Problem requirements ▸
Each entry below needs to be copied exactly, with nothing dropped.

Dataset excerpts ▸
....

(** * The governed binding *)

Definition QuorumTrustPolicyVersion : string := "aegis-ege/quorum-trust-policy/v1".

Record QuorumTrustPolicyMember : Type := { tm_ID : string; tm_TrustManifestHash : string }.

Record QuorumTrustPolicy : Type := {
  tp_Protocol : string; tp_Threshold : Z; tp_Members : list QuorumTrustPolicyMember }.

Record GenesisQuorumBinding : Type := {
  gb_capabilityEnvelopeHash : string; gb_policyHash : string; gb_threshold : Z; gb_members : gmap string string }.

Definition validateGenesisQuorumBinding (binding : GenesisQuorumBinding) : option error :=
  let n := Z.of_nat (size (gb_members binding)) in
  guard_err ((n =? 0) || (gb_threshold binding <=? n ÷ 2) || (n <? gb_threshold binding) ||
             negb (validSHA256Digest (gb_policyHash binding)) ||
             negb (validSHA256Digest (gb_capabilityEnvelopeHash binding)))
    (ErrNew "valid Genesis quorum binding is required").

(** The loop of [normalizeQuorumTrustPolicy] over the members. *)
Fixpoint normalize_members (ms : list QuorumTrustPolicyMember) (seen : gset string) : result (list QuorumTrustPolicyMember) :=
  match ms with
  | [] => Ok []
  | m :: ms =>
      let id := TrimSpace (tm_ID m) in
      let hash := TrimSpace (tm_TrustManifestHash m) in
      if str_eqb id "" then Error (ErrNew "external witness quorum member id is required")
      else if negb (validSHA256Digest hash)
      then Error (ErrNew ("external witness quorum member " +:+ id +:+ " trust manifest hash must be sha256"))
      else if bool_decide (id ∈ seen)
      then Error (ErrNew ("duplicate external witness quorum member id " +:+ id))
      else ms ← normalize_members ms ({[id]} ∪ seen); Ok ({| tm_ID := id; tm_TrustManifestHash := hash |} :: ms)
  end.

Definition member_le (a b : QuorumTrustPolicyMember) : Prop := String.le (tm_ID a) (tm_ID b).
#[export] Instance member_le_dec a b : Decision (member_le a b).
Proof. unfold member_le. apply _. Defined.

(** [sort.Slice] by the ids, which the loop has made distinct. *)
Definition normalizeQuorumTrustPolicy (policy : QuorumTrustPolicy) : result QuorumTrustPolicy :=
  let n := Z.of_nat (length (tp_Members policy)) in
  if negb (str_eqb (tp_Protocol policy) QuorumTrustPolicyVersion)
  then Error (ErrNew ("external witness quorum protocol mismatch: got " +:+ tp_Protocol policy +:+ " want " +:+
                      QuorumTrustPolicyVersion))
  else if n =? 0 then Error (ErrNew "external witness quorum requires members")
  else if (tp_Threshold policy <=? n ÷ 2) || (n <? tp_Threshold policy)
  then Error (ErrNew ("external witness quorum threshold must be a strict majority: members=" +:+ pretty n +:+
                      " threshold=" +:+ pretty (tp_Threshold policy)))
  else members ← normalize_members (tp_Members policy) ∅;
       Ok {| tp_Protocol := tp_Protocol policy; tp_Threshold := tp_Threshold policy;
             tp_Members := merge_sort member_le members |}.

....

Answer section ▸
(** * The governed binding *)

Definition QuorumTrustPolicyVersion : string := "aegis-ege/quorum-trust-policy/v1".

Record QuorumTrustPolicyMember : Type := { tm_ID : string; tm_TrustManifestHash : string }.

Record QuorumTrustPolicy : Type := {
  tp_Protocol : string; tp_Threshold : Z; tp_Members : list QuorumTrustPolicyMember }.

Record GenesisQuorumBinding : Type := {
  gb_capabilityEnvelopeHash : string; gb_policyHash : string; gb_threshold : Z; gb_members : gmap string string }.

Definition validateGenesisQuorumBinding (binding : GenesisQuorumBinding) : option error :=
  let n := Z.of_nat (size (gb_members binding)) in
  guard_err ((n =? 0) || (gb_threshold binding <=? n ÷ 2) || (n <? gb_threshold binding) ||
             negb (validSHA256Digest (gb_policyHash binding)) ||
             negb (validSHA256Digest (gb_capabilityEnvelopeHash binding)))
    (ErrNew "valid Genesis quorum binding is required").

(** The loop of [normalizeQuorumTrustPolicy] over the members. *)
Fixpoint normalize_members (ms : list QuorumTrustPolicyMember) (seen : gset string) : result (list QuorumTrustPolicyMember) :=
  match ms with
  | [] => Ok []
  | m :: ms =>
      let id := TrimSpace (tm_ID m) in
      let hash := TrimSpace (tm_TrustManifestHash m) in
      if str_eqb id "" then Error (ErrNew "external witness quorum member id is required")
      else if negb (validSHA256Digest hash)
      then Error (ErrNew ("external witness quorum member " +:+ id +:+ " trust manifest hash must be sha256"))
      else if bool_decide (id ∈ seen)
      then Error (ErrNew ("duplicate external witness quorum member id " +:+ id))
      else ms ← normalize_members ms ({[id]} ∪ seen); Ok ({| tm_ID := id; tm_TrustManifestHash := hash |} :: ms)
  end.

Definition member_le (a b : QuorumTrustPolicyMember) : Prop := String.le (tm_ID a) (tm_ID b).
#[export] Instance member_le_dec a b : Decision (member_le a b).
Proof. unfold member_le. apply _. Defined.

(** [sort.Slice] by the ids, which the loop has made distinct. *)
Definition normalizeQuorumTrustPolicy (policy : QuorumTrustPolicy) : result QuorumTrustPolicy :=
  let n := Z.of_nat (length (tp_Members policy)) in
  if negb (str_eqb (tp_Protocol policy) QuorumTrustPolicyVersion)
  then Error (ErrNew ("external witness quorum protocol mismatch: got " +:+ tp_Protocol policy +:+ " want " +:+
                      QuorumTrustPolicyVersion))
  else if n =? 0 then Error (ErrNew "external witness quorum requires members")
  else if (tp_Threshold policy <=? n ÷ 2) || (n <? tp_Threshold policy)
  then Error (ErrNew ("external witness quorum threshold must be a strict majority: members=" +:+ pretty n +:+
                      " threshold=" +:+ pretty (tp_Threshold policy)))
  else members ← normalize_members (tp_Members policy) ∅;
       Ok {| tp_Protocol := tp_Protocol policy; tp_Threshold := tp_Threshold policy;
             tp_Members := merge_sort member_le members |}.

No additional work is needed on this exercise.